======== DATA ========
(* ===== verification/UnitNotify.v ===== *)
(** * What a unit's change of state sets off (src/core/unit.c, src/core/manager.c)

    [unit_notify] is called by the unit types whenever the state of a unit changes. It finishes or
    queues the job of the unit, starts and stops other units if no job had asked for the change,
    and puts units on three queues: units that may not be needed any more, units that another one
    wants to be up, and units bound to a unit that went down (UnitQueues.v dispatches them). The
    unit's new state is already in the environment. *)

From S2P Require Import Prelude JobType Prioq RunQueue JobData TrDelete TrFix TrOrder TrMerge TrBuild JobOps JobFinish JobInstall TrApply TrActivate AddJob JobRun RateLimit UnitDep UnitDeps UnitDepsOps.

(** Settings of units, [unit_will_restart] of the unit types, whether the manager is reloading, and
    whether the event loop accepts a timer for a unit and a time. *)
Class NotifyConf := {
  manager_is_reloading : bool;
  sd_event_add_time : positive → Z → Z;
  stop_when_unneeded : positive → bool;
  unit_will_restart : positive → bool;
  on_failure_job_mode : positive → JobMode;
  on_success_job_mode : positive → JobMode }.

(** [UnitNotifyFlags] *)
Record UnitNotifyFlags := NotifyFlags { UNIT_NOTIFY_RELOAD_FAILURE : bool; UNIT_NOTIFY_WILL_AUTO_RESTART : bool }.

Definition UNIT_MARKER_NEEDS_RELOAD : Z := 0.
Definition UNIT_MARKER_NEEDS_RESTART : Z := 1.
========
GOAL OF THE EXERCISE:
In the data shown above, how many lines hold the string "positive"? The answer is the number alone.

RESULT BELOW:
5